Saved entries
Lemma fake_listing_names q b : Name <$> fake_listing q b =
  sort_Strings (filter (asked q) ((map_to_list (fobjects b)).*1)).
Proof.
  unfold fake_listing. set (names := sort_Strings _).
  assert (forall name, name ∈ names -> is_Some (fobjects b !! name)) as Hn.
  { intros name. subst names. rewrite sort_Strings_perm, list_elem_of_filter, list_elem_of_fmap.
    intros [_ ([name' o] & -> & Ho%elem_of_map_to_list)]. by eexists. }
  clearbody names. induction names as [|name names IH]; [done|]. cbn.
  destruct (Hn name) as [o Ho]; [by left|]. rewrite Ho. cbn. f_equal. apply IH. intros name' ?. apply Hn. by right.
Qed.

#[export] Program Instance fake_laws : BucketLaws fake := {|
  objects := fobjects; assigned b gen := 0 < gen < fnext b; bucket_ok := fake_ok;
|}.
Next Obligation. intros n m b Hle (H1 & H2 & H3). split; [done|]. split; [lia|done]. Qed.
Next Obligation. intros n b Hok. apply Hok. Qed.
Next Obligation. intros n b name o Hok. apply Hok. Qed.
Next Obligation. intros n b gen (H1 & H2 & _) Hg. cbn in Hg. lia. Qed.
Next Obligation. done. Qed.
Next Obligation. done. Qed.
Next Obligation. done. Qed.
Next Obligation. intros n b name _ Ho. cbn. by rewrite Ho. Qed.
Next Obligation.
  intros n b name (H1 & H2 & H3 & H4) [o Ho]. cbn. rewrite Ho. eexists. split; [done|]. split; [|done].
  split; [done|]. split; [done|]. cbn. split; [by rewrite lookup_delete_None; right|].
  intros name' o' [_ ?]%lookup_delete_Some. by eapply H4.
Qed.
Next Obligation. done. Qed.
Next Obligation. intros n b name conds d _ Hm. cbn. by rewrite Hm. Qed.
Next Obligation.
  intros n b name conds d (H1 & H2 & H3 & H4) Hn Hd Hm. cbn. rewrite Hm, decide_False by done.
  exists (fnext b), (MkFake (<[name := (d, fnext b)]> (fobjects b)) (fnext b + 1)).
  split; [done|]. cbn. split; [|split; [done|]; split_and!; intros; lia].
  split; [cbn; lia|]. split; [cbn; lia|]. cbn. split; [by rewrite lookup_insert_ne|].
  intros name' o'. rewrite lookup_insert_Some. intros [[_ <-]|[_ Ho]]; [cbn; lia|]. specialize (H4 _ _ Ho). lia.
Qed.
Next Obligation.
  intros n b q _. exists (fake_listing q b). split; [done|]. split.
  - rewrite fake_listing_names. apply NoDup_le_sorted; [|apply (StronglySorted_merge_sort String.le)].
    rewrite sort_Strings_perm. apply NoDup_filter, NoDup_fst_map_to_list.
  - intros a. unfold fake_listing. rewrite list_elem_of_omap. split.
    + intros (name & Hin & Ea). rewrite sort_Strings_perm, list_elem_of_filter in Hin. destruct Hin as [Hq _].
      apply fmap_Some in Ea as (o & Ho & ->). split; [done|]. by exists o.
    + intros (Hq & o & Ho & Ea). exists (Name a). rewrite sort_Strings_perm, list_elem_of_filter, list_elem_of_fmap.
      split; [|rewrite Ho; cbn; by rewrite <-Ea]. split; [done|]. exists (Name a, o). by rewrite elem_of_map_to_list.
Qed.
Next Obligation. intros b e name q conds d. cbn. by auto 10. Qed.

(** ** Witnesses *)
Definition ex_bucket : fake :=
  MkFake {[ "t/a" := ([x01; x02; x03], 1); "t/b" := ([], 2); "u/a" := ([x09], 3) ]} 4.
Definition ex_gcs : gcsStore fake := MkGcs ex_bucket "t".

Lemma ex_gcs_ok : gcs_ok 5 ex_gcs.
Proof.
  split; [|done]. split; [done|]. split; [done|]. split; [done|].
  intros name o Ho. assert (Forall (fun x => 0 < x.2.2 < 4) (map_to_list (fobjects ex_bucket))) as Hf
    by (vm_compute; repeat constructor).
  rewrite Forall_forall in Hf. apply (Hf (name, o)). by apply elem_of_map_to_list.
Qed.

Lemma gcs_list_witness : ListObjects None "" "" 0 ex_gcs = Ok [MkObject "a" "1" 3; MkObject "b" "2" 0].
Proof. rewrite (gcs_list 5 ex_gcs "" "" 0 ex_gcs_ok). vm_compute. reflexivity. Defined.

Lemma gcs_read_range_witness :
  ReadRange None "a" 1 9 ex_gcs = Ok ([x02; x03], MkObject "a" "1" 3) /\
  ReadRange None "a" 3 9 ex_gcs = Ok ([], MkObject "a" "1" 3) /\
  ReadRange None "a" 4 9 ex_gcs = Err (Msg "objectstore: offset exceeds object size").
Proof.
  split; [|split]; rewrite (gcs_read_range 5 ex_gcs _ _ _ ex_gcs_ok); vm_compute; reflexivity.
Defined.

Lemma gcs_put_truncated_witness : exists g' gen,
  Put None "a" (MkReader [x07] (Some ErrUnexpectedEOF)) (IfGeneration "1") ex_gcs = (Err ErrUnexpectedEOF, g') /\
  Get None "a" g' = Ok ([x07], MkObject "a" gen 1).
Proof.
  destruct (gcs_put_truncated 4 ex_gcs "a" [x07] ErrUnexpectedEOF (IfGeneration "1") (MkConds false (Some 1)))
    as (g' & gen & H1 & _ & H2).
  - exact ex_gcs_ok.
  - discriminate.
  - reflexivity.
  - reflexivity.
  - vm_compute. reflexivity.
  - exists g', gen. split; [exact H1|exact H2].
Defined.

---

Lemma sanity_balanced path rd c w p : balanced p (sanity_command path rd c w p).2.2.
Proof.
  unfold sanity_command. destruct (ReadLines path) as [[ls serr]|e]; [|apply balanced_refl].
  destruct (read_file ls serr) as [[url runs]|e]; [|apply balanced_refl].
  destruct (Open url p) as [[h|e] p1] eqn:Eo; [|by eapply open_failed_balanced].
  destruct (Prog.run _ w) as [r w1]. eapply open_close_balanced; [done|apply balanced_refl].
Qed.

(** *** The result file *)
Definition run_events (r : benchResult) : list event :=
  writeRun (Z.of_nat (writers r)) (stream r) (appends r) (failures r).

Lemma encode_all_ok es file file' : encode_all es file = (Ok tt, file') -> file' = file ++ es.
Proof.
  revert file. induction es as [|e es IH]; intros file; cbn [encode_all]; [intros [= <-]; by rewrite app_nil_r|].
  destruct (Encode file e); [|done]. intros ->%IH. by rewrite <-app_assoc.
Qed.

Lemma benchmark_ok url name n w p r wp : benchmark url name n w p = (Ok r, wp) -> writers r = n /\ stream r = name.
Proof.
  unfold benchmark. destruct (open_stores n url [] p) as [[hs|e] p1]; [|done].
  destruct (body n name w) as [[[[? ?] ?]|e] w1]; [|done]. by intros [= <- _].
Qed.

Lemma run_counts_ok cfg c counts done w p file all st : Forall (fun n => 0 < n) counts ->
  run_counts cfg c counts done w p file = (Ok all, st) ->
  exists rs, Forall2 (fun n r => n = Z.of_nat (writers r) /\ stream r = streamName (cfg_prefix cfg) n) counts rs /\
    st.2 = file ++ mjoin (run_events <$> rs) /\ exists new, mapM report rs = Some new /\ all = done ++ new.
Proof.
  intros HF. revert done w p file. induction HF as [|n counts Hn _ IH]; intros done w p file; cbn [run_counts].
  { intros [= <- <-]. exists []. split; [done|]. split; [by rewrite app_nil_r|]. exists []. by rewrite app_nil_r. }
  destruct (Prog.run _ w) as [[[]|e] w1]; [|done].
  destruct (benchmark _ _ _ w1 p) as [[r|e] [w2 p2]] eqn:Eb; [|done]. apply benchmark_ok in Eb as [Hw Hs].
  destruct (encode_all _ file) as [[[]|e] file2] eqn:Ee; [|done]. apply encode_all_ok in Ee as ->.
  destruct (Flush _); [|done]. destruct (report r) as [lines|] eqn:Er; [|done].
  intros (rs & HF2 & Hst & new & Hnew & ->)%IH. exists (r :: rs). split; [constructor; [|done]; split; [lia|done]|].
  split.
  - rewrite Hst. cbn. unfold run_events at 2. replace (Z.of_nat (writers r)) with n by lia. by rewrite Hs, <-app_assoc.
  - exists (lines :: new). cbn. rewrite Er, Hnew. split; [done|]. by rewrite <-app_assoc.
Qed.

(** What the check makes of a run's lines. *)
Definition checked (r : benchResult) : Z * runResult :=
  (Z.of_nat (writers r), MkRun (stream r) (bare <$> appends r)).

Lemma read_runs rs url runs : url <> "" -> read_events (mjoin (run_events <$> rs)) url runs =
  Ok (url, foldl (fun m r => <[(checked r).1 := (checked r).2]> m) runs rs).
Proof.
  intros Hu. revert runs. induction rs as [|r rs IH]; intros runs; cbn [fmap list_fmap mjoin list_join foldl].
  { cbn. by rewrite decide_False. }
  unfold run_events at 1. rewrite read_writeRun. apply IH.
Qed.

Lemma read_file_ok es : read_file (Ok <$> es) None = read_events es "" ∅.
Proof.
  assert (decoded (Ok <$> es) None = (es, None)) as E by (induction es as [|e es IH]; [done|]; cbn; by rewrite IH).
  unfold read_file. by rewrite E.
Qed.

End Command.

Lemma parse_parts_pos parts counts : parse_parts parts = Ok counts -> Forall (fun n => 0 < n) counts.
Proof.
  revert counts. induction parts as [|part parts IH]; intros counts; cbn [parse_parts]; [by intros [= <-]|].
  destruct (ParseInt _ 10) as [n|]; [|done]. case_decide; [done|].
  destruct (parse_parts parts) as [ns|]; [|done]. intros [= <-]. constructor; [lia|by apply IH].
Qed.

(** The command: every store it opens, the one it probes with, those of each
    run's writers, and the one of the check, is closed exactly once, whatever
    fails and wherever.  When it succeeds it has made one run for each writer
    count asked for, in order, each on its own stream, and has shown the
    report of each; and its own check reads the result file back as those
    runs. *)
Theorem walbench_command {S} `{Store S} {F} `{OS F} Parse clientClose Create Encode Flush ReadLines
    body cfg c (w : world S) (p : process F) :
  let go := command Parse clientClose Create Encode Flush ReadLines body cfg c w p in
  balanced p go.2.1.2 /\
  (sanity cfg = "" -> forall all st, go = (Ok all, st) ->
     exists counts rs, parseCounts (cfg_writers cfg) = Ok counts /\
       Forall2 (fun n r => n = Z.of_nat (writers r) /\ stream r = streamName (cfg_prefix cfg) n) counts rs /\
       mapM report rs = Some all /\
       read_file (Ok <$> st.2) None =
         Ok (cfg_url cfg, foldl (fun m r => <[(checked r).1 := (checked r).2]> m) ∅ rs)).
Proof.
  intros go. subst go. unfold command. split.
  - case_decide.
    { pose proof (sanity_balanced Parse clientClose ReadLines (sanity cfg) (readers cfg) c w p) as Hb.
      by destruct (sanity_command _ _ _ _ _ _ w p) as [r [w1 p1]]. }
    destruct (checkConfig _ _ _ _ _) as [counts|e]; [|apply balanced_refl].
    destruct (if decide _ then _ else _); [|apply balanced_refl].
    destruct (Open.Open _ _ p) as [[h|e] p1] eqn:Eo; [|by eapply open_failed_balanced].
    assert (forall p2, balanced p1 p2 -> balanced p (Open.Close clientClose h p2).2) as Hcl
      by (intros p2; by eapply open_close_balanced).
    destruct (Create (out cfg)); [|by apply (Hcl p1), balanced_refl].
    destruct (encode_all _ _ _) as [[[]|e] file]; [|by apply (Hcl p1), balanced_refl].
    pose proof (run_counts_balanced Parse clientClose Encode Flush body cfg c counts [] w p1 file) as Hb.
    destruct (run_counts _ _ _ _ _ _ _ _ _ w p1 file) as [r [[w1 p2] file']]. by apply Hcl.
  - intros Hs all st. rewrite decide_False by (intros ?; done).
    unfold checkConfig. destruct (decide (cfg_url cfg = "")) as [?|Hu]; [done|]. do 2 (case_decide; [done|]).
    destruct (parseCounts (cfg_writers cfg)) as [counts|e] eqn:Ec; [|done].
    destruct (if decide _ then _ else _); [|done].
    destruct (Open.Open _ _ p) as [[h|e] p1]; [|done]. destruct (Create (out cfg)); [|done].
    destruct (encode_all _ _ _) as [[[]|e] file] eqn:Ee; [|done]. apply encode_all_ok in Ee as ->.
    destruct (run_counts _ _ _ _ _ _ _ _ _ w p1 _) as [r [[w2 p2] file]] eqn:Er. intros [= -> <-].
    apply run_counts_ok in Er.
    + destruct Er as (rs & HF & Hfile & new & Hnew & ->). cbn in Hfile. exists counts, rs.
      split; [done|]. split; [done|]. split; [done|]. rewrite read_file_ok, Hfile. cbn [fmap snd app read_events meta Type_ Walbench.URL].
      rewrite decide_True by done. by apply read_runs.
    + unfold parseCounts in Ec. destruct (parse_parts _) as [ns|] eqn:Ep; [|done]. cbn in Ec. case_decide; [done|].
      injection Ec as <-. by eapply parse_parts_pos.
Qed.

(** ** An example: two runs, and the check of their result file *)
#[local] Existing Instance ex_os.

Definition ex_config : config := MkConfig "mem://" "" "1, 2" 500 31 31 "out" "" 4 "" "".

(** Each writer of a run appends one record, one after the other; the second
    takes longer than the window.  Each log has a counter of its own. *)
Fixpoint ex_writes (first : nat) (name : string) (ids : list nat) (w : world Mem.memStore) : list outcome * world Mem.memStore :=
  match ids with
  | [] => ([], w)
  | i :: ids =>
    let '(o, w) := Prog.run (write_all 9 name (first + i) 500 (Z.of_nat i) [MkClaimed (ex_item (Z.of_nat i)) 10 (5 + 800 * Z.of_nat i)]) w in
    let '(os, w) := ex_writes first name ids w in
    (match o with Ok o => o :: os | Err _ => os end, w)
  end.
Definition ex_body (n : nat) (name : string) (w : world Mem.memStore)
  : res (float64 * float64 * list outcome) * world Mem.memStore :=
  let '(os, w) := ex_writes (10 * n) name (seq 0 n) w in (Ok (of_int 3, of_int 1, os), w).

• [WHAT YOU WILL DO] From the records above, print only the lines between the one holding "st.2 = file" and the one holding "<- <-]. exists", inclusive, exactly as they stand.

• [EXERCISE RESULT]
    st.2 = file ++ mjoin (run_events <$> rs) /\ exists new, mapM report rs = Some new /\ all = done ++ new.
Proof.
  intros HF. revert done w p file. induction HF as [|n counts Hn _ IH]; intros done w p file; cbn [run_counts].
  { intros [= <- <-]. exists []. split; [done|]. split; [by rewrite app_nil_r|]. exists []. by rewrite app_nil_r. }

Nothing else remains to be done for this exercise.